In Stephenson v. Sugar Creek Packing, 250 Kan. 768, 779, 830 P.2d 41 (1992), the court considered how the governmental purpose should be defined:

*559“Where the rational basis test is the measure of equal protection, ‘statutory discrimination will not be set aside if any state of facts reasonably may be conceived to justify it.’ (Emphasis added.) McGowan v. Maryland, 366 U.S. at 426. In this regard, Justice Lockett stated in his concurring opinion in Farley [v. Engelken, 241 Kan. 663]: Where the legislature has enacted statutory provisions that do not unequivocally state the public policy, the courts may interpret the intention of the legislature.’ 241 Kan. at 679. No authority has come to this court’s attention which prohibits the court from inferring and supplying a purpose for legislation where it is not expressed, at least for the two least stringent levels of equal protection scrutiny.”

Using the purpose suggested by Olathe, the differential treatment of dedicating and nondedicating landowners bears a rational relationship to the purpose.

Finally, in the district court, Olathe sought summary judgment on its claim that the procedures it used in establishing the improvement district and levying the assessment were proper and in compliance with the law. In its proposed statement of uncontroverted facts for the motion for summary judgment, Olathe included a lengthy recitation of facts which trace each step taken by Olathe in the course of establishing the improvement district and levying assessments. Those facts relate solely to Olathe’s compliance with statutory procedures. The record on appeal does not include the parties’ responses to proposed statements of uncontroverted facts. During argument on the cross-motions, both counsel assured the district court that no material facts were controverted. Olathe’s counsel stated: “I don’t think there is any contention that in fact we followed the procedures. The notice was given, everything of that nature was done. And really the only thing that plaintiffs have attacked in their response to our motion is the exemption requirement on right-of-way.” In his subsequent remarks, counsel for the Bauers did not contradict, correct, or question this representation. The district court judge wrapped up the argument by saying: “I take it from your comments that neither side feels there [are] any material facts that would preclude this case being decided on summary judgment solely.” Neither counsel responded. In the memorandum decision, the district court judge reiterated: “Counsel advise that all material facts are stipulated and only questions of law remain in the disposition of this controversy.” On appeal, the Bauers did not brief this issue.
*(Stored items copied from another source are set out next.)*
(* ===== verification/SessionSpec.v ===== *)
(** * What sessions promise

    Clearing walks over a tree whose nodes are numbered in the order of their
    creation, so it ends and forgets exactly the nodes below its start; creating
    requests keeps the tree and the dictionary consistent. *)

From S2P Require Import Prelude Request Session.

(** ** The tree *)
Definition child (h : heap) (a x : nat) : Prop := ∃ n, h !! a = Some n ∧ x ∈ childs n.
Definition shape (n : SessionReqNode) : string * option nat * list nat := (Req.rid (node_req n), parent n, childs n).
Definition same_shape (h h' : heap) : Prop := ∀ i, shape <$> h !! i = shape <$> h' !! i.

#[global] Instance same_shape_equiv : Equivalence same_shape.
Proof. split; [by intros h i|by intros h h' H i|intros h1 h2 h3 H1 H2 i; by rewrite H1]. Qed.

Lemma abort_req_rid r : Req.rid (abort_req r) = Req.rid r.
Proof. unfold abort_req. by destruct (Req.finished_reason r). Qed.
Lemma abort_node_shape n : shape (abort_node n) = shape n.
Proof. unfold shape. cbn. by rewrite abort_req_rid. Qed.

Lemma same_shape_lookup h h' i n : same_shape h h' → h !! i = Some n → ∃ n', h' !! i = Some n' ∧ shape n' = shape n.
Proof. intros H Hi. specialize (H i). rewrite Hi in H. destruct (h' !! i) as [n'|]; [|done]. exists n'. apply (inj Some) in H. done. Qed.
Lemma same_shape_insert h i n n' : h !! i = Some n → shape n' = shape n → same_shape h (<[i := n']> h).
Proof.
  intros Hi Hs j. destruct (decide (i = j)) as [<-|]; [rewrite lookup_insert_eq, Hi; cbn; by rewrite Hs|by rewrite lookup_insert_ne].
Qed.
Lemma child_shape h h' a x : same_shape h h' → child h a x → child h' a x.
Proof.
  intros H (n & Hn & Hx). destruct (same_shape_lookup _ _ _ _ H Hn) as (n' & Hn' & Hs). exists n'. split; [done|].
  unfold shape in Hs. congruence.
Qed.

Lemma tc_first {A} (R : relation A) x y : tc R x y ↔ ∃ z, R x z ∧ rtc R z y.
Proof.
  split.
  - destruct 1 as [a b Hab|a b c Hab Hbc]; exists b; split; try done. by apply tc_rtc.
  - intros (z & Hz & Hr). eapply tc_rtc_r; [by apply tc_once|done].
Qed.

(** Children are younger than their parent and know it. *)
Record forest (h : heap) (N : nat) : Prop := {
  forest_child a x : child h a x → (a < x < N)%nat ∧ ∃ m, h !! x = Some m ∧ parent m = Some a;
  forest_node i n : h !! i = Some n → NoDup (childs n) ∧ (i < N)%nat }.

Section forest.
Context (h : heap) (N : nat) (Hf : forest h N).

Lemma parent_unique a b x : child h a x → child h b x → a = b.
Proof. intros (_ & m & Hm & Ha)%(forest_child _ _ Hf) (_ & m' & Hm' & Hb)%(forest_child _ _ Hf). congruence. Qed.
Lemma below_le i j : rtc (child h) i j → (i ≤ j)%nat.
Proof. induction 1 as [|a b c Hab _ IH]; [done|]. apply (forest_child _ _ Hf) in Hab. lia. Qed.
(** The ancestors of a node form a chain. *)
Lemma ancestors_chain a b x : rtc (child h) a x → rtc (child h) b x → rtc (child h) a b ∨ rtc (child h) b a.
Proof.
  revert x. apply (rtc_ind_r (λ x, rtc (child h) b x → _)); [by right|].
  intros y z Hay Hyz IH Hbz. apply rtc_inv_r in Hbz as [<-|(y' & Hby & Hy')].
  - left. by eapply rtc_r.
  - rewrite (parent_unique _ _ _ Hyz Hy') in IH. auto.
Qed.
Lemma siblings_disjoint i c1 c2 j : child h i c1 → child h i c2 → c1 ≠ c2 →
  rtc (child h) c1 j → rtc (child h) c2 j → False.
Proof.
  assert (∀ c1 c2, child h i c1 → child h i c2 → c1 ≠ c2 → rtc (child h) c1 c2 → False) as Hone.
  { intros a b Ha Hb Hne Hab. apply rtc_inv_r in Hab as [?|(p & Hap & Hp)]; [done|].
    rewrite (parent_unique _ _ _ Hp Hb) in Hap. apply below_le in Hap. apply (forest_child _ _ Hf) in Ha. lia. }
  intros H1 H2 Hne Hj1 Hj2. destruct (ancestors_chain _ _ _ Hj1 Hj2) as [H|H]; [by eapply Hone, H|].
  by eapply (Hone c2 c1), H.
Qed.
End forest.

(** ** Clearing *)

(** [post P] holds of a heap and a dictionary after clearing the nodes in [P]. *)
Record post (h : heap) (d : req_dict) (P : nat → Prop) (h' : heap) (d' : req_dict) : Prop := {
  post_shape : same_shape h h';
  post_in j : P j → h' !! j = abort_node <$> h !! j;
  post_out j : ¬ P j → h' !! j = h !! j;
  post_nodup : NoDup d'.*1;
  post_sub : d' `sublist_of` d;
  post_get k j : dict_get k d' = Some j ↔ dict_get k d = Some j ∧ ¬ P j }.

Lemma post_iff h d (P Q : nat → Prop) h' d' : (∀ j, P j ↔ Q j) → post h d P h' d' → post h d Q h' d'.
Proof.
  intros Hpq [H1 H2 H3 H4 H5 H6]. split; try done.
  - intros j ?. by apply H2, Hpq.
  - intros j HQ. apply H3. by rewrite Hpq.
  - intros k j. by rewrite H6, Hpq.
Qed.
Lemma post_refl h d : NoDup d.*1 → post h d (λ _, False) h d.
Proof. split; try done. tauto. Qed.
Lemma post_trans h d (P Q : nat → Prop) h1 d1 h2 d2 : (∀ j, P j → ¬ Q j) → post h d P h1 d1 → post h1 d1 Q h2 d2 →
  post h d (λ j, P j ∨ Q j) h2 d2.
Proof.
  intros Hdis [A1 A2 A3 A4 A5 A6] [B1 B2 B3 B4 B5 B6]. split; try done.
  - by etrans.
  - intros j [Hj|Hj]; [rewrite B3 by auto; auto|]. rewrite B2 by done. rewrite A3; [done|]. intros ?. by eapply Hdis.
  - intros j Hj. rewrite B3 by tauto. apply A3. tauto.
  - by etrans.
  - intros k j. rewrite B6, A6. tauto.
Qed.

(** The keys of the dictionary are the ids of the requests. *)
Definition keyed (h : heap) (d : req_dict) : Prop :=
  ∀ k j, dict_get k d = Some j → ∃ n, h !! j = Some n ∧ Req.rid (node_req n) = k.
(** All nodes of [P] are in the dictionary. *)
Definition known (h : heap) (d : req_dict) (P : nat → Prop) : Prop :=
  ∀ j n, P j → h !! j = Some n → dict_get (Req.rid (node_req n)) d = Some j.
(* ===== verification/MultimodalCache.v ===== *)
(** * The cache of multimodal embeddings ([mem_cache/multimodal_cache.py])

    [MultiModalStaticCache] keeps embeddings in an [OrderedDict] from the least to
    the most recently used, and their total size in a counter.  Python's [hash]
    of a tuple is a parameter. *)

From S2P Require Import Prelude.

Record Tensor := mkTensor { element_size : Z; contents : list Z }.
Definition numel (t : Tensor) : Z := len (contents t).
Definition _get_tensor_size (embedding : Tensor) : Z := element_size embedding * numel embedding.

Record MultiModalStaticCache := mkMM {
  max_size : Z;
  mm_cache : list (Z * Tensor);
  current_size : Z
}.
Definition MultiModalStaticCache_init (max_size : Z) : MultiModalStaticCache := mkMM max_size [] 0.

(** [OrderedDict.move_to_end]. *)
Definition move_to_end (k : Z) (d : list (Z * Tensor)) : list (Z * Tensor) :=
  match dict_get k d with Some v => dict_del k d ++ [(k, v)] | None => d end.

Section cache.
Context (hash_tuple : list Z → Z).

Definition combine_hashes (mm_hashes : list Z) : option Z :=
  match mm_hashes with [] => None | _ => Some (hash_tuple mm_hashes) end.

Definition get (s : MultiModalStaticCache) (mm_hashes : list Z) : option Tensor * MultiModalStaticCache :=
  match combine_hashes mm_hashes with
  | None => (None, s)
  | Some combined_hash =>
      match dict_get combined_hash (mm_cache s) with
      | None => (None, s)
      | Some embedding => (Some embedding, mkMM (max_size s) (move_to_end combined_hash (mm_cache s)) (current_size s))
      end
  end.
End cache.

(** The loop of [set]: pop the oldest entry until the new one fits. *)
Fixpoint make_room (max_size data_size : Z) (d : list (Z * Tensor)) (current_size : Z) :
    bool * list (Z * Tensor) * Z :=
  if max_size <? current_size + data_size then
    match d with
    | [] => (false, [], current_size)
    | (_, lru_embedding) :: d' => make_room max_size data_size d' (current_size - _get_tensor_size lru_embedding)
    end
  else (true, d, current_size).

Definition set (s : MultiModalStaticCache) (mm_hash : Z) (embedding : Tensor) : bool * MultiModalStaticCache :=
  match dict_get mm_hash (mm_cache s) with
  | Some _ => (true, mkMM (max_size s) (move_to_end mm_hash (mm_cache s)) (current_size s))
  | None =>
      let data_size := _get_tensor_size embedding in
      let '(fits, d, cur) := make_room (max_size s) data_size (mm_cache s) (current_size s) in
      if fits then (true, mkMM (max_size s) (dict_set mm_hash embedding d) (cur + data_size))
      else (false, mkMM (max_size s) d cur)
  end.

Definition has (s : MultiModalStaticCache) (mm_hash : Z) : bool := bool_decide (is_Some (dict_get mm_hash (mm_cache s))).

Definition free (s : MultiModalStaticCache) (mm_hash : Z) : bool * MultiModalStaticCache :=
  match dict_get mm_hash (mm_cache s) with
  | None => (false, s)
  | Some old_embedding =>
      (true, mkMM (max_size s) (dict_del mm_hash (mm_cache s)) (current_size s - _get_tensor_size old_embedding))
  end.

Definition clear (s : MultiModalStaticCache) : MultiModalStaticCache := mkMM (max_size s) [] 0.
Definition mm_len (s : MultiModalStaticCache) : Z := len (mm_cache s).
Definition available_size (s : MultiModalStaticCache) : Z := mm_len s.

(** ** The invariant *)
Definition total (d : list (Z * Tensor)) : Z := sum_Z (_get_tensor_size <$> d.*2).
Arguments total : simpl never.
Record mm_ok (s : MultiModalStaticCache) : Prop := {
  mm_keys : NoDup (mm_cache s).*1;
  mm_sizes : Forall (λ t, 0 ≤ element_size t) (mm_cache s).*2;
  mm_total : current_size s = total (mm_cache s);
  mm_bound : current_size s ≤ max_size s }.

Lemma size_nonneg t : 0 ≤ element_size t → 0 ≤ _get_tensor_size t.
Proof. intros. apply Z.mul_nonneg_nonneg; [done|apply len_nonneg]. Qed.
Lemma total_nonneg d : Forall (λ t, 0 ≤ element_size t) d.*2 → 0 ≤ total d.
Proof. intros H. apply sum_Z_nonneg, Forall_fmap. eapply Forall_impl; [exact H|]. intros t. apply size_nonneg. Qed.
Lemma total_app d e : total (d ++ e) = total d + total e.
Proof. unfold total. by rewrite !fmap_app, sum_Z_app. Qed.

Lemma dict_del_perm (d : list (Z * Tensor)) k v : dict_get k d = Some v → dict_del k d ++ [(k, v)] ≡ₚ d.
Proof.
  induction d as [|[k0 v0] d IH]; cbn; [done|]. case_decide; intros; simplify_eq/=.
  - symmetry. apply Permutation_cons_append.
  - by rewrite IH.
Qed.
Lemma move_to_end_perm k d : move_to_end k d ≡ₚ d.
Proof. unfold move_to_end. destruct (dict_get k d) eqn:E; [by apply dict_del_perm|done]. Qed.

Lemma mm_ok_empty mx : 0 ≤ mx → mm_ok (mkMM mx [] 0).
Proof. intros. split; [apply NoDup_nil_2|constructor|done|done]. Qed.

(** Only the order of the entries may change. *)
Lemma mm_ok_perm s d : mm_ok s → d ≡ₚ mm_cache s → mm_ok (mkMM (max_size s) d (current_size s)).
Proof.
  intros [Hk Hs Ht Hb] Hp. split; cbn; [by rewrite Hp..| |done]. rewrite Ht. unfold total. apply sum_Z_perm. by rewrite Hp.
Qed.

(** The loop drops the shortest front of the list that makes room. *)
Lemma make_room_spec mx ds d : 0 ≤ ds → Forall (λ t, 0 ≤ element_size t) d.*2 →
  ∃ k, make_room mx ds d (total d) = (ds <=? mx, drop k d, total (drop k d)) ∧
    (∀ j, (j < k)%nat → mx < total (drop j d) + ds) ∧
    (ds ≤ mx → total (drop k d) + ds ≤ mx) ∧ (mx < ds → drop k d = []).
Proof.
  intros Hds. induction d as [|[h e] d IH]; intros Hd.
  - exists 0%nat. cbn. change (total []) with 0. split_and!; [|lia|lia|done].
    destruct (mx <? 0 + ds) eqn:E; [apply Z.ltb_lt in E|apply Z.ltb_ge in E]; repeat f_equal; lia.
  - inversion_clear Hd as [|? ? He Hd']. pose proof (total_nonneg d Hd'). pose proof (size_nonneg e He).
    assert (total ((h, e) :: d) = _get_tensor_size e + total d) as Et by apply sum_Z_cons.
    cbn [make_room]. destruct (mx <? total ((h, e) :: d) + ds) eqn:E.
    + apply Z.ltb_lt in E. destruct (IH Hd') as (k & Hr & Hj & Hle & Hgt). exists (S k). cbn [drop].
      replace (total ((h, e) :: d) - _get_tensor_size e) with (total d) by lia. split_and!; [done| |done..].
      intros [|j] Hlt; [done|]. cbn. apply Hj. lia.
    + apply Z.ltb_ge in E. exists 0%nat. cbn [drop]. split_and!; [|lia|lia|intros; exfalso; lia]. repeat f_equal. symmetry. apply Z.leb_le. lia.
Qed.

Lemma set_evicts s mm_hash e : mm_ok s → 0 ≤ element_size e → 0 ≤ max_size s →
  dict_get mm_hash (mm_cache s) = None →
  ∃ k, let fits := _get_tensor_size e <=? max_size s in let '(ok, s') := set s mm_hash e in
    ok = fits ∧ mm_cache s' = drop k (mm_cache s) ++ (if fits then [(mm_hash, e)] else []) ∧
    (∀ j, (j < k)%nat → max_size s < total (drop j (mm_cache s)) + _get_tensor_size e) ∧
    (fits = false → mm_cache s' = []) ∧ mm_ok s'.
Proof.
  intros [Hk Hs Ht Hb] He Hm Hn. destruct (make_room_spec (max_size s) _ _ (size_nonneg e He) Hs) as (k & Hr & Hj & Hle & Hgt).
  exists k. unfold set. rewrite Hn, Ht, Hr. cbn zeta. apply dict_get_None in Hn.
  assert (drop k (mm_cache s) `sublist_of` mm_cache s) as Hsub by apply sublist_drop.
  assert (mm_hash ∉ (drop k (mm_cache s)).*1) as Hn'.
  { intros Hin. apply Hn. eapply sublist_subseteq; [|exact Hin]. by apply fmap_sublist. }
  assert (NoDup (drop k (mm_cache s)).*1) as Hk' by (eapply sublist_NoDup; [exact Hk|by apply fmap_sublist]).
  assert (Forall (λ t, 0 ≤ element_size t) (drop k (mm_cache s)).*2) as Hs' by (rewrite fmap_drop; by apply Forall_drop).
  destruct (_ <=? _) eqn:E.
  - apply Z.leb_le in E. rewrite (dict_set_new _ _ _ Hn'). split_and!; try done.
    split; cbn; rewrite ?fmap_app, ?total_app.
    + apply NoDup_app. split_and!; [done| |apply NoDup_singleton]. intros x Hx ->%list_elem_of_singleton. done.
    + apply Forall_app_2; [done|]. by repeat constructor.
    + assert (total [(mm_hash, e)] = _get_tensor_size e + 0) as -> by reflexivity. lia.
    + by apply Hle.
  - apply Z.leb_gt in E. specialize (Hgt E). split_and!; cbn; rewrite ?app_nil_r; try done.
    split; cbn; try done. rewrite Hgt. done.
Qed.

(** The operations of a run. *)
Inductive mm_step (hash_tuple : list Z → Z) (s : MultiModalStaticCache) : MultiModalStaticCache → Prop :=
  | step_get hs : mm_step hash_tuple s (get hash_tuple s hs).2
  | step_set h e : 0 ≤ element_size e → mm_step hash_tuple s (set s h e).2
  | step_free h : mm_step hash_tuple s (free s h).2
  | step_clear : mm_step hash_tuple s (clear s).

Lemma mm_ok_set s h e : 0 ≤ max_size s → mm_ok s → 0 ≤ element_size e → mm_ok (set s h e).2 ∧ max_size (set s h e).2 = max_size s.
Proof.
  intros Hm Hok He. destruct (dict_get h (mm_cache s)) as [v|] eqn:E.
  - unfold set. rewrite E. split; [|done]. apply mm_ok_perm; [done|apply move_to_end_perm].
  - destruct (set_evicts s h e Hok He Hm E) as [k Hk]. split.
    + destruct (set s h e) as [ok s']. naive_solver.
    + unfold set. rewrite E. destruct (make_room _ _ _ _) as [[[] ?] ?]; done.
Qed.
Lemma mm_ok_free s h : mm_ok s → mm_ok (free s h).2 ∧ max_size (free s h).2 = max_size s.
Proof.
  intros Hok. unfold free. destruct (dict_get h (mm_cache s)) as [v|] eqn:E; [|done]. split; [|done]. destruct Hok as [Hk Hs Ht Hb].
  assert (0 ≤ _get_tensor_size v).
  { apply size_nonneg. apply dict_get_Some_elem in E. rewrite Forall_fmap, Forall_forall in Hs. by apply (Hs (h, v)). }
  split; cbn.
  - by apply dict_del_NoDup.
  - rewrite Forall_fmap in *. rewrite Forall_forall in *. intros x Hx. eapply Hs, sublist_subseteq; [apply dict_del_sublist|done].
  - unfold total in *. rewrite (dict_del_sum _ _ _ _ E). lia.
  - lia.
Qed.
Lemma mm_ok_step hash s s' : 0 ≤ max_size s → mm_ok s → mm_step hash s s' → mm_ok s' ∧ max_size s' = max_size s.
Proof.
  intros Hm Hok []; [|by apply mm_ok_set|by apply mm_ok_free|split; [by apply mm_ok_empty|done]].
  unfold get. destruct (combine_hashes hash hs) as [h|]; [|done]. destruct (dict_get h (mm_cache s)); [|done].
  split; [|done]. apply mm_ok_perm; [done|apply move_to_end_perm].
Qed.

(** ** Properties *)

(** C22. Inserting evicts the least recently used and no more.  For a new
    key the oldest entries are dropped, as few as make room; the new entry
    becomes the most recent one and the call succeeds exactly when the entry fits
    into the empty cache (if it does not, everything has been evicted).  The size
    counter stays exact and within the limit. *)
Theorem set_evicts_least_recent s mm_hash e : mm_ok s → 0 ≤ element_size e → 0 ≤ max_size s →
  dict_get mm_hash (mm_cache s) = None →
  ∃ k, let fits := _get_tensor_size e <=? max_size s in let '(ok, s') := set s mm_hash e in
    ok = fits ∧ mm_cache s' = drop k (mm_cache s) ++ (if fits then [(mm_hash, e)] else []) ∧
    (∀ j, (j < k)%nat → max_size s < total (drop j (mm_cache s)) + _get_tensor_size e) ∧
    (fits = false → mm_cache s' = []) ∧ mm_ok s'.
Proof. apply set_evicts. Qed.

(** The counter is exact and within the limit after any sequence of operations. *)
Theorem mm_size_bounded hash mx s : 0 ≤ mx → rtc (mm_step hash) (MultiModalStaticCache_init mx) s →
  current_size s = total (mm_cache s) ∧ current_size s ≤ mx.
Proof.
  intros Hm Hr. enough (mm_ok s ∧ max_size s = mx) as [[] <-] by done. revert s Hr. apply rtc_ind_r.
  - split; [by apply mm_ok_empty|done].
  - intros y z _ Hs [Hok <-]. by eapply mm_ok_step.
Qed.

Definition demo_mm : MultiModalStaticCache := mkMM 10 [(1, mkTensor 2 [0; 0]); (2, mkTensor 4 [5]); (3, mkTensor 1 [1])] 9.
Lemma demo_mm_ok : mm_ok demo_mm.
Proof. split; [by_decide|by repeat constructor|reflexivity|done]. Qed.

Lemma set_evicts_least_recent_witness :
  set demo_mm 4 (mkTensor 1 [1; 1; 1; 1]) = (true, mkMM 10 [(2, mkTensor 4 [5]); (3, mkTensor 1 [1]); (4, mkTensor 1 [1; 1; 1; 1])] 9) ∧
  mm_ok (set demo_mm 4 (mkTensor 1 [1; 1; 1; 1])).2.
Proof.
  split; [reflexivity|].
  destruct (set_evicts_least_recent demo_mm 4 (mkTensor 1 [1; 1; 1; 1]) demo_mm_ok ltac:(done) ltac:(done) ltac:(reflexivity)) as [k Hk].
  apply Hk.
Defined.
*560In these circumstances, the issue should be resolved in Olathe’s favor. On the motion for summary judgment, the Bauers had an affirmative duty to come forward with evidence to establish a dispute as to a material fact. See Mark Twain Kansas City Bank v. Kroh Bros. Dev. Co., 250 Kan. 754, Syl. ¶ 1, 863 P.2d 355 (1992). They neither questioned Olathe’s proposed facts nor offered any of their own relating to compliance with the statutory procedures. The Bauers have had a number of opportunities in addition to their response to Olathe’s proposed facts to come forward with evidence tending to show noncompliance with the statutory procedures for establishing improvement districts and levying assessments. They have failed to do so. In addition, the Bauers challenged the assessment after the project was completed and the assessment levied. They did not challenge the creation of the improvement district and the use of special assessments under K.S.A. 12-6a01 et seq. for the financing of improvements to Pflumm Road. In these circumstances, the district court should have granted judgment in favor of Olathe on this issue.

The judgment of the district court is reversed, and the case is remanded with directions to enter judgment for the appellant, City of Olathe.

Holmes, C.J., and Abbott, J., not participating. David Prager, C.J. Retired, and Robert H. Miller, C.J. Retired, assigned.